I am sure you can calculate the grams PIPES needed to make 0.416 mols in the 500 mL so I have left the HCl and PIPES for you. I think I remember using 158 mL of the acid but check me out on that.


with water added to make the difference up to 500 mL.


I find that the mass of Pipes needed is 125.78 g. This is using a Molecular Weight for Pipes (C8H16N2O6S2) which is 302.36272 g. Would you agree that this is the molecular weight i should be using to solve for the mass of pipes, or does the molecular weight included the 2 or even 1 of the Na's? To the correct number of significant figures, I believe the answer should be given as 1.3E2 g, provided my MW is correct. I then find that volume of HCl needed is 158 mL which I also believe to have 2 sig figs and I input it as 1.6E2 mL. However, the program that I am inputting this into spits out that these two answers are incorrect. I checked over your arithmetic and it is correct, but I can't seem to think what might be wrong, unless my Molecular weight is wrong? Any ideas?

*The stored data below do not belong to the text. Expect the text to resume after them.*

(* ===== verification/Report.v ===== *)
(** * The report of a run

    Models [Core::read_regs] of [src/sim/core.cpp] and the report
    [tools/bench_run.cpp] prints after a run, as text.  How floating-point
    figures are printed is a parameter ([Figures]); the wall-clock ones also
    depend on the host. *)

From Stdlib Require Import Ascii.
From S2P Require Import Prelude Isa Regfile Config Pipe Memory FlatMem TreePlru Cache BranchPredictor.
From S2P Require Import Stages Tracer Core.
Local Open Scope string_scope.
Local Open Scope Z_scope.

(** ** core.cpp: read_regs *)

(** [%08X] *)
Definition upper (c : ascii) : ascii :=
  let n := N_of_ascii c in if (97 <=? n)%N && (n <=? 122)%N then ascii_of_N (n - 32) else c.

Fixpoint map_string (f : ascii -> ascii) (s : string) : string :=
  match s with String c r => String (f c) (map_string f r) | EmptyString => "" end.

Definition fmt_HEX (width : nat) (v : Z) : string := map_string upper (fmt_hex width v).

Definition read_regs_line (rf : RegFile) (i : Z) : option string :=
  let j := i + 16 in
  ni ← abi_name i;
  vi ← RegFile_read rf i;
  nj ← abi_name j;
  vj ← RegFile_read rf j;
  Some (" x" ++ pad_right 2 (fmt_d i) ++ " " ++ pad_left 4 ni ++ " = 0x" ++ fmt_HEX 8 vi
        ++ "    x" ++ pad_right 2 (fmt_d j) ++ " " ++ pad_left 4 nj ++ " = 0x" ++ fmt_HEX 8 vj ++ newline).

(** [n] iterations of the loop, from [i]. *)
Fixpoint read_regs_loop (rf : RegFile) (n : nat) (i : Z) : option string :=
  match n with
  | O => Some ""
  | S n => l ← read_regs_line rf i; r ← read_regs_loop rf n (i + 1); Some (l ++ r)
  end.

Definition read_regs (rf : RegFile) : option string := read_regs_loop rf 16 0.
Definition Core_read_regs {IM DM} (c : Core IM DM) : option string := read_regs (co_rf_ c).

(** ** bench_run.cpp: the report *)

(** [%.2f] of a percentage, [%.3f] of a quotient, and the two clock figures. *)
Record Figures := mkFigures {
  percentage : Z -> Z -> string;
  quotient : Z -> Z -> string;
  wall_time : string;
  sim_speed : string;
}.

Definition on_off (b : bool) : string := if b then "on" else "off".
Definition when (b : bool) (s : string) : string := if b then s else "".

Section Report.
Context {IM DM : Type} (fig : Figures).
Implicit Type c : Core IM DM.

(** The lines about the options. *)
Definition report_config (elf_path : string) (mem_latency : Z) (dcache : bool) (dcache_ways : Z)
    (imem_latency : Z) (icache : bool) (icache_ways : Z) (iprefetch : bool) (iprefetch_degree : Z)
    (bpred : bool) : string :=
  "elf:       " ++ elf_path ++ newline ++
  "mem lat:   " ++ fmt_u mem_latency ++ " cycle(s)" ++ when dcache " (miss penalty)" ++ newline ++
  "dcache:    " ++ on_off dcache ++ when dcache (" (" ++ fmt_u dcache_ways ++ "-way)") ++ newline ++
  "imem lat:  " ++ fmt_u imem_latency ++ " cycle(s)" ++ when icache " (miss penalty)" ++ newline ++
  "icache:    " ++ on_off icache ++ when icache (" (" ++ fmt_u icache_ways ++ "-way)") ++ newline ++
  "iprefetch: " ++ on_off iprefetch ++ when iprefetch (" (degree " ++ fmt_u iprefetch_degree ++ ")") ++ newline ++
  "bpred:     " ++ on_off bpred ++ newline.

(** The lines about branches and prefetches. *)
Definition report_branches (iprefetch : bool) (s : SimStats) : string :=
  let correct := branch_correct s in
  let mispred := branch_mispredicts s in
  let total := u64 (correct + mispred) in
  "branches:  " ++ fmt_u total ++ newline ++
  "correct:   " ++ fmt_u correct ++ newline ++
  "mispred:   " ++ fmt_u mispred ++ newline ++
  when iprefetch ("pf useful/useless: " ++ fmt_u (icache_prefetch_useful s) ++ "/" ++
                  fmt_u (icache_prefetch_useless s) ++ newline) ++
  when (negb (total =? 0)) ("accuracy:  " ++ percentage fig correct total ++ "%" ++ newline).

Definition report_halted c : string :=
  match Core_halt_reason c with
  | HaltIllegal =>
      "halted:    ILLEGAL INSTRUCTION 0x" ++ fmt_hex 8 (Core_halt_raw c) ++ " at pc 0x" ++
      fmt_hex 8 (Core_halt_pc c) ++ newline
  | _ => "halted:    " ++ (if Core_halted c then "yes" else "no (cycle limit)") ++ newline
  end.

Definition report_counts (s : SimStats) : string :=
  "cycles:    " ++ fmt_u (cycles s) ++ newline ++
  "insts:     " ++ fmt_u (instructions s) ++ newline ++
  when (negb (cycles s =? 0)) ("IPC:       " ++ quotient fig (instructions s) (cycles s) ++ newline) ++
  "wall time: " ++ wall_time fig ++ " s" ++ newline ++
  "sim speed: " ++ sim_speed fig ++ " Mcycles/s" ++ newline ++
  newline.
End Report.

(** ** The dump is total *)

Lemma read_regs_total rf : RegFile_wf rf -> is_Some (read_regs rf).
Proof.
  intros Hrf. unfold read_regs.
  assert (Hl : forall n i, 0 <= i -> i + Z.of_nat n <= 16 -> is_Some (read_regs_loop rf n i)).
  { induction n as [|n IH]; intros i Hi Hn; [by eexists|]. cbn [read_regs_loop].
    assert (Hline : is_Some (read_regs_line rf i)).
    { unfold read_regs_line.
      destruct (abi_name_Some i) as [a ->]; [lia|]. destruct (RegFile_read_Some rf Hrf i) as (v & -> & _); [lia|].
      destruct (abi_name_Some (i + 16)) as [a' ->]; [lia|].
      destruct (RegFile_read_Some rf Hrf (i + 16)) as (v' & -> & _); [lia|]. by eexists. }
    destruct Hline as [l ->]. cbn [mbind option_bind]. destruct (IH (i + 1)) as [r ->]; [lia|lia|].
    by eexists. }
  by apply Hl.
Qed.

The molar mass is wrong. I think I have discarded my scratch sheets but I think I remember the molar mass of the disodium salt (that is the solid you are adding) as 346.33. Check me out on this. 158 mL HCl is what I obtained for the HCl so I think that part of your answer is correct.

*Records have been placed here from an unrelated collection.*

Lemma loop_drains (n : nat) : forall (s : processor) (t : tally),
  text_ids (jobs (db s)) ->
  length (List.filter is_pending (jobs (db s))) = n ->
  exists p f errs s',
    (forall fuel, (n < fuel)%nat ->
       loop fuel t s
       = Some (inr (Tally (processed t + p) (failed t + f) (errors t ++ errs)), s')) /\
    _running s' = _running s /\
    List.filter is_pending (jobs (db s')) = [] /\
    (p + f = n)%nat /\ f = length errs /\
    Forall2 (advanced errs) (jobs (db s)) (jobs (db s')) /\
    Forall (recorded (jobs (db s'))) errs.
Proof.
  induction n as [|n IH]; intros s t Hwf Hlen.
  - exists 0%nat, 0%nat, [], s.
    apply length_zero_iff_nil in Hlen.
    split; [|repeat split; auto].
    + intros [|fuel] Hf; [lia|]. simpl. unfold get_pending_jobs. rewrite Hlen. simpl.
      destruct t. simpl. rewrite !Nat.add_0_r, app_nil_r. reflexivity.
    + apply Forall2_same_length_lookup_2; auto.
      intros k x y Hx Hy. rewrite Hx in Hy. inversion Hy. apply advanced_refl.
  - destruct (get_pending_jobs (db s)) as [|job rest] eqn:Ep.
    { apply (f_equal (@length _)) in Ep. unfold get_pending_jobs in Ep.
      rewrite stable_sort_length, Hlen in Ep. discriminate. }
    assert (Hjob : In job (List.filter is_pending (jobs (db s)))).
    { apply (stable_sort_In (leb_of job_cmp)). fold (get_pending_jobs (db s)).
      rewrite Ep. left. reflexivity. }
    apply filter_In in Hjob as [Hin Hpend].
    assert (exists jid, col job "id" = VStr jid) as [jid Hid].
    { destruct Hwf as [Htxt _]. rewrite List.Forall_forall in Htxt. auto. }
    assert (Hid' : col (dict_row job_columns job) "id" = VStr jid)
      by (rewrite col_dict_row; exact Hid).
    destruct (next_job_step (dict_row job_columns job) jid (col job "type")
                (col job "paper_id") t s Hid')
      as (s1 & a & b & Hrun1 & Hstep).
    { apply lookup_dict_row. simpl. tauto. }
    { apply lookup_dict_row. simpl. tauto. }
    destruct Hstep as [[Hnext Hjobs]|(e & s0 & Hraise & Hnext & Hjobs)].
    + rewrite set_job_twice in Hjobs by (simpl; intuition discriminate).
      destruct (closed_row_completed job a b) as (Hcid & Hcp & Hco).
      destruct (close_one (fun r => assign (assign r (mark_running a)) (mark_completed b))
                  jid job (jobs (db s)) (advanced []))
        as (Hwf1 & Hlen1 & Hall1 & Hin1); auto.
      { intros r. apply closed_row_completed. }
      { intros r. apply closed_row_completed. }
      { apply advanced_refl. }
      { right. auto. }
      rewrite <- Hjobs in Hwf1, Hlen1, Hall1, Hin1.
      destruct (IH s1 (Tally (S (processed t)) (failed t) (errors t)) Hwf1)
        as (p & f & errs & s' & Hloop & Hrun & Hnone & Hsum & Hflen & Hall & Hrec).
      { lia. }
      exists (S p), f, errs, s'. simpl in Hloop. repeat split; auto.
      * intros [|fuel] Hf; [lia|]. cbn [batch_loop]. rewrite Ep, Hnext.
        rewrite Hloop by lia. repeat f_equal. lia.
      * congruence.
      * lia.
      * eapply Forall2_compose; [|exact Hall1|exact Hall].
        intros x y z H1 H2. apply (advanced_trans [] errs x y z H1 H2).
    + assert (Hclose : exists close : pydict -> pydict,
                jobs (db s1)
                = map (fun r => if sql_eqb (col r "id") (VStr jid) then close r else r)
                      (jobs (db s)) /\
                forall r,
                  col (close r) "id" = col r "id" /\ is_pending (close r) = false /\
                  outcome [(col r "id", exn_str e)] r (close r) /\
                  col (close r) "status" = VStr "failed" /\
                  col (close r) "error" = VStr (exn_str e) /\
                  col (close r) "finished_at" = VStr b).
      { destruct Hjobs as [Hjobs|[c Hjobs]].
        - rewrite set_job_twice in Hjobs by (simpl; intuition discriminate).
          eexists. split; [exact Hjobs|]. intros r. apply closed_row_failed.
        - rewrite set_job_thrice in Hjobs by (simpl; intuition discriminate).
          eexists. split; [exact Hjobs|]. intros r. apply closed_row_late. }
      destruct Hclose as (close & Hjobs' & Hclosed).
      destruct (Hclosed job) as (Hcid & Hcp & Hco & Hst & Herr & Hfin).
      rewrite Hid in Hco.
      destruct (close_one close jid job (jobs (db s)) (advanced [(VStr jid, exn_str e)]))
        as (Hwf1 & Hlen1 & Hall1 & Hin1); auto.
      { intros r. apply Hclosed. }
      { intros r. apply Hclosed. }
      { apply advanced_refl. }
      { right. auto. }
      rewrite <- Hjobs' in Hwf1, Hlen1, Hall1, Hin1.
      destruct (IH s1 (Tally (processed t) (S (failed t))
                         (errors t ++ [(VStr jid, exn_str e)])) Hwf1)
        as (p & f & errs & s' & Hloop & Hrun & Hnone & Hsum & Hflen & Hall & Hrec).
      { lia. }
      exists p, (S f), ((VStr jid, exn_str e) :: errs), s'. simpl in Hloop.
      repeat split; auto.
      * intros [|fuel] Hf; [lia|]. cbn [batch_loop]. rewrite Ep, Hnext.
        rewrite Hloop by lia. rewrite <- app_assoc. simpl. repeat f_equal. lia.
      * congruence.
      * lia.
      * simpl. congruence.
      * eapply Forall2_compose; [|exact Hall1|exact Hall].
        intros x y z H1 H2.
        apply (advanced_trans [(VStr jid, exn_str e)] errs x y z H1 H2).
      * constructor; [|exact Hrec].
        apply (recorded_kept errs (jobs (db s1))); [exact Hall|].
        exists (close job).
        split; [exact Hin1|]. split; [simpl fst; rewrite <- Hid; exact Hcid|].
        split; [exact Hst|]. split; [exact Herr|]. eauto.
Qed.

Lemma settled_of_advanced errs t t' :
  List.filter is_pending t' = [] ->
  Forall2 (advanced errs) t t' -> Forall2 (settled errs) t t'.
Proof.
  intros Hnone Hall.
  assert (Hnp : forall r', In r' t' -> is_pending r' = false).
  { intros r' Hin. destruct (is_pending r') eqn:E; [|reflexivity].
    assert (In r' (List.filter is_pending t')) as H by (apply filter_In; auto).
    rewrite Hnone in H. destruct H. }
  induction Hall as [|r r' l l' Hr Hl IH]; constructor.
  - unfold settled. destruct Hr as [->|(Hp & Hp' & Ho)].
    + rewrite (Hnp r) by (left; reflexivity). reflexivity.
    + rewrite Hp. exact Ho.
  - apply IH.
    + simpl in Hnone. destruct (is_pending r'); [discriminate|exact Hnone].
    + intros x Hx. apply Hnp. right. exact Hx.
Qed.

(** C4.  On a processor that is not running, over a job table whose ids are
    text and distinct, [run_batch] returns a summary with any fuel above the
    number of pending jobs, and then:
    - whenever [_process_job] raises [e] on a job, that turn of the loop
      ends normally, having counted one failure, appended
      [(job id, str(e))] to the errors, and written status ['failed'], the
      error text and [finished_at] to the job's row;
    - no job is left pending, and [processed + failed] is the number of jobs
      that were pending, so every pending job was run in this batch;
    - every row that was pending ends completed with [finished_at] set, or
      failed with a non-null error text and [finished_at] set and its
      [(id, error)] in the summary; every other row is untouched;
    - every entry of the summary has its failed row, and [failed] is the
      number of entries. *)
Theorem run_batch_isolates_failures (s : processor) :
  _running s = false -> text_ids (jobs (db s)) ->
  (forall job jid t s0 e s1,
     col job "id" = VStr jid ->
     process_job job (with_current_job s0 (Some job)) = (inl e, s1) ->
     exists s2,
       next_job job t s0
       = (inr (Tally (processed t) (S (failed t))
                 (errors t ++ [(VStr jid, exn_str e)])), s2) /\
       jobs (db s2) = set_job (VStr jid) (mark_failed (exn_str e) (utcnow (clock s1)))
                        (jobs (db s1))) /\
  exists p f errs s',
    (forall fuel, (length (get_pending_jobs (db s)) < fuel)%nat ->
       batch fuel s
       = Some (inr (Completed p f (match errs with [] => None | l => Some l end)), s')) /\
    _running s' = false /\
    get_pending_jobs (db s') = [] /\
    (p + f = length (get_pending_jobs (db s)))%nat /\
    f = length errs /\
    Forall2 (settled errs) (jobs (db s)) (jobs (db s')) /\
    Forall (recorded (jobs (db s'))) errs.
Proof.
  intros Hrun Hwf. split.
  - intros job jid t s0 e s1 Hid Hraise. unfold process_next. rewrite Hraise.
    unfold bind, lift, utcnow_isoformat, exec, ret.
    rewrite (lookup_key_col _ _ _ Hid) by discriminate. simpl db.
    rewrite (update_job_failed jid). eexists. split; reflexivity.
  - destruct (loop_drains (length (List.filter is_pending (jobs (db s))))
                (with_running s true) (Tally 0 0 []) Hwf eq_refl)
      as (p & f & errs & s' & Hloop & Hrun' & Hnone & Hsum & Hflen & Hall & Hrec).
    simpl in Hloop, Hall.
    assert (Hlen : length (get_pending_jobs (db s))
                   = length (List.filter is_pending (jobs (db s)))).
    { unfold get_pending_jobs. apply stable_sort_length. }
    exists p, f, errs, (with_running s' false). repeat split; auto.
    + intros fuel Hfuel. unfold run_batch. rewrite Hrun.
      rewrite Hloop by (rewrite <- Hlen; exact Hfuel). simpl.
      destruct errs; reflexivity.
    + simpl. unfold get_pending_jobs. rewrite Hnone. reflexivity.
    + lia.
    + simpl. apply settled_of_advanced; assumption.
Qed.
End BatchProperties.

Lemma text_ids_check_sound (t : list pydict) : text_ids_check t = true -> text_ids t.
Proof.
  unfold text_ids_check, text_ids. intros H. apply andb_prop in H as [Hall Hd].
  assert (Hmem : forall l i, In (VStr i) (map (fun r => col r "id") l) -> In i (omap id_text l)).
  { induction l as [|r l IH]; simpl; intros i Hi; [destruct Hi|].
    unfold id_text at 1. destruct Hi as [Hi|Hi].
    - rewrite Hi. left. reflexivity.
    - destruct (col r "id"); simpl; auto. }
  induction t as [|r t IH].
  - split; constructor.
  - change ((match id_text r with Some _ => true | None => false end)
            && forallb (fun r => match id_text r with Some _ => true | None => false end) t
            = true) in Hall.
    apply andb_prop in Hall as [Hr Hall].
    destruct (id_text r) as [i|] eqn:Eid; [|discriminate].
    assert (Ei : col r "id" = VStr i).
    { unfold id_text in Eid. destruct (col r "id"); congruence. }
    assert (Ho : omap id_text (r :: t) = i :: omap id_text t).
    { change (omap id_text (r :: t))
        with (match id_text r with
              | Some j => j :: omap id_text t
              | None => omap id_text t
              end).
      rewrite Eid. reflexivity. }
    rewrite Ho in Hd. clear Ho.
    change (negb (existsb (String.eqb i) (omap id_text t))
            && distinct (omap id_text t) = true) in Hd.
    apply andb_prop in Hd as [Hfresh Hd].
    destruct (IH Hall Hd) as [IH1 IH2]. split.
    + constructor; eauto.
    + constructor; [|exact IH2].
      intros Hin. rewrite Ei in Hin. apply list_elem_of_In, Hmem in Hin.
      apply negb_true_iff in Hfresh.
      assert (existsb (String.eqb i) (omap id_text t) = true) as Hex.
      { apply existsb_exists. exists i. split; [exact Hin|apply String.eqb_refl]. }
      rewrite Hex in Hfresh. discriminate.
Qed.


(** The sample batch: [j2] fails for want of chunks, and [j3] and [j1] are
    still run. *)
Example demo_batch :
  match Demo.run 4 (Demo.idle Demo.library) with
  | Some (inr result, s') =>
      result = Completed 2 1
                 (Some [(VStr "j2",
                         "No chunks found for paper p2. Run text extraction first.")]) /\
      map (fun r => (col r "id", col r "status")) (jobs (db s'))
        = [(VStr "j1", VStr "completed"); (VStr "j2", VStr "failed");
           (VStr "j3", VStr "completed")] /\
      map (fun r => (col r "id", col r "embeddings_ready")) (papers (db s'))
        = [(VStr "p1", VInt 1); (VStr "p2", VInt 0)]
  | _ => False
  end.
Proof. vm_compute. repeat split. Qed.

I quickly read through the original problem again and I didn't see anything with less than 3 or 4 significant figures. I wonder if you can use 3 and not round to two places?


Using the HH equation.
pH = pKa + log (base/acid) . I chose pH of 7.45 because I want to minimize the amount of Hepes I have to use so making the pH higher will mean less HEPES would have had to be added originally..
plug in pH of 7.45 and pka of 7.55 and solve for the base/acid ratio
Then (acid) = (base)/0.794.
Then HEPES + NaOH ==> NaHEPES + H2O
Since we want the NaHEPES to be 0.01M, using the ratio we get .01/.794 = .01259 M. 0.01259 + .01 = moles of HEPES = .02259 mol. .02559 mol *238.29892 g/mol = 5.38 g HEPES.
Volume of NaOH = .01259 mol / 5.695 mol/L = 2.48 mL.

Can you confirm if this is what you got? This is how I tried to solve it.